Le
vent chaud d’août soufflait dans ses cheveux, lui ramenant de
fines mèches devant les yeux. Elle fixait la fin de l’avenue,
suivant parfois du regard les rares voitures qui la remontaient. Les
lampadaires projetaient leur lumière orangée sur le bitume. L’arbre
en face du balcon de l’appartement se tenait bien droit, ses
feuilles bruissant légèrement dans la brise.

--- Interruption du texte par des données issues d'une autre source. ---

(* ===== verification/DhanWire.v ===== *)
(** The binary live feed of the Dhan adapter, adapters/dhan/live.py with models.py and
    ltt_diagnostics.py: the framing of stacked packets, the decoding of quote, full,
    previous-close and disconnect packets into canonical events, the decode counters, and
    the recorder of raw trade times.

    A message is a list of bytes, numbers from 0 to 255.  A [struct] format is the list of
    its field offsets written out; [<] means little-endian without padding.  A four-byte
    float is the binary64 of the same value, and its price the decimal of its shortest text
    ([PyNumber]).  Logging is left out; the interval of the recorder is in microseconds.

    The theorems say that framing recovers exactly the packets a message was stacked from
    and loses only what cannot be delimited, that decoding inverts the wire format field by
    field, that it yields well-formed events of the referenced instrument or one of four
    errors, that the counters account for every packet, and that the recorder stays within
    its bounds and reads the same field as the decoder. *)
From Stdlib Require Import Ascii.
From S2P Require Import Prelude DecimalContext PyTime PyDate MarketData PyNumber.

Local Open Scope Z_scope.

(** * References *)

Record DhanInstrumentReference : Type := {
  dr_instrument : Instrument;
  dr_security_id : string;
  dr_underlying_security_id : option string;
  dr_exchange_segment : option string;
  dr_provider_instrument_type : string;
}.

#[global] Instance DhanInstrumentReference_eq_dec : EqDecision DhanInstrumentReference.
Proof. solve_decision. Defined.

(** [instrument_class.value] *)
Definition instrument_class_value (c : InstrumentClass) : string :=
  match c with CASH => "cash" | FUTURE => "future" | OPTION => "option" | OTHER => "other" end.

(** * Bytes *)

Abbreviation Bytes := (list Z).

(** Little-endian unsigned value. *)
Fixpoint le_value (bs : Bytes) : Z :=
  match bs with [] => 0 | b :: bs => b + 256 * le_value bs end.

(** Two's complement of [n] bytes. *)
Definition signed (n : nat) (v : Z) : Z :=
  if v <? 2 ^ (8 * Z.of_nat n - 1) then v else v - 2 ^ (8 * Z.of_nat n).

Definition field (n : nat) (bs : Bytes) (offset : nat) : Z := le_value (take n (drop offset bs)).

(** The [struct] codes [B], [h], [i] and [f]. *)
Definition u8 (bs : Bytes) (offset : nat) : Z := field 1 bs offset.
Definition i16 (bs : Bytes) (offset : nat) : Z := signed 2 (field 2 bs offset).
Definition i32 (bs : Bytes) (offset : nat) : Z := signed 4 (field 4 bs offset).
Definition f32 (bs : Bytes) (offset : nat) : PyFloat := float32_of_bits (field 4 bs offset).

(** * Wire constants *)

(** [_HEADER = struct.Struct("<B h B i")]: response code at 0, length at 1, segment at 3,
    security id at 4. *)
Definition header_size : nat := 8.
(** ["<f h i f i i i f f f f"] *)
Definition quote_payload_size : nat := 42.
(** ["<f h i f i i i i i i f f f f"] *)
Definition full_payload_size : nat := 54.
(** ["<i i h h f f"] *)
Definition depth_level_size : nat := 20.
(** ["<f i"] and ["<h"] *)
Definition previous_close_payload_size : nat := 8.
Definition feed_disconnect_payload_size : nat := 2.

Definition QUOTE_RESPONSE_CODE : Z := 4.
Definition FULL_RESPONSE_CODE : Z := 8.
Definition PREVIOUS_CLOSE_RESPONSE_CODE : Z := 6.
Definition FEED_DISCONNECT_RESPONSE_CODE : Z := 50.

Elle adorait ce moment
de la nuit. La ville était si silencieuse, et pourtant si vibrante
et chaleureuse : dans cette douce tranquillité, on pouvait
ressentir les cœurs battre, se mêler et s’unir au sein même des
profondeurs nocturnes. L’étreinte des amants, les retrouvailles
d’un couple, l’amour solitaire, perdu dans la contemplation des
étoiles, dans lesquelles on retrouve le visage de l’être aimé,
la petite fille frissonnant à l’idée du jour qui se lèvera, et
des rencontres opportunes qu’il entraînera
dans son éveil. Siobhan ferma alors les yeux en respirant
profondément, et écouta les battements de son propre cœur. Lents
et réguliers. Elle se laissa petit à petit emporter par cet
enchaînement
de pulsations, et fut bientôt bercée, jusqu’à ce qu’un nouveau
battement se fit entendre, plus rapide, plus saccadé. Les deux
vibrations, fondamentalement différentes, s’opposèrent d’abord
en un désaccord inévitable, puis parurent se rejoindre en quelques
pulsations retentissant hasardeusement
à l’unisson. Un autre battement se mêla aux précédents, se
glissa à contretemps au travers du rythme incertain du second, comme
pour le compléter. Une image furtive apparut alors dans l’esprit
de Siobhan, qui n’eut le temps de saisir que le portrait éphémère
d’une étreinte entre deux cœurs. Un troisième son retentit, plus
en accord avec l’organe vital de la jeune fille, quoiqu’il fût
plus profond, car plus éloigné. Bientôt, tous ses cœurs battirent
en une symphonie intime, vitale et désaccordée, mais pourtant si
harmonieuse. L’harmonie des plus petites choses, même contraires
et opposées, constitue la plus belle et douce musique aux oreilles
de celui qui sait l’écouter.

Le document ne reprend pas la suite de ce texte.